Stored items:
:::

(** ** findUnitClauses *)

(** The inner loop over one clause; returns [(unassignedLit, satisfied)]. *)
Fixpoint findUnit_clause (assignment clause : list Z) (unassignedLit : Z)
  : result (Z * bool) :=
  match clause with
  | [] => Ok (unassignedLit, false)
  | lit :: rest =>
      let var := Z.abs lit in
      value <- at_ assignment (var - 1) ;;
      if lit_satisfied lit value then Ok (unassignedLit, true)
      else if value =? 0 then
        if negb (unassignedLit =? 0) then Ok (0, false)
        else findUnit_clause assignment rest lit
      else findUnit_clause assignment rest unassignedLit
  end.

Fixpoint findUnit_clauses (cls : list (list Z)) (assignment unitLiterals : list Z)
  : result (list Z) :=
  match cls with
  | [] => Ok unitLiterals
  | clause :: rest =>
      '(unassignedLit, satisfied) <- findUnit_clause assignment clause 0 ;;
      if negb satisfied && negb (unassignedLit =? 0)
      then findUnit_clauses rest assignment (unitLiterals ++ [unassignedLit])
      else findUnit_clauses rest assignment unitLiterals
  end.

Definition findUnitClauses (problem : SATproblem) (assignment : list Z)
  : result (list Z) :=
  findUnit_clauses (clauses problem) assignment [].

(** ** findPureLiterals *)

(** First inner loop: is some literal of the clause satisfied? *)
Fixpoint pure_satisfied (assignment clause : list Z) : result bool :=
  match clause with
  | [] => Ok false
  | lit :: rest =>
      let var := Z.abs lit in
      value <- at_ assignment (var - 1) ;;
      if lit_satisfied lit value then Ok true
      else pure_satisfied assignment rest
  end.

:::

_TASK ITEM:_ For each line above that includes the word "loop", make a copy of that line.

_COMPLETED TASK:_
(** The inner loop over one clause; returns [(unassignedLit, satisfied)]. *)
(** First inner loop: is some literal of the clause satisfied? *)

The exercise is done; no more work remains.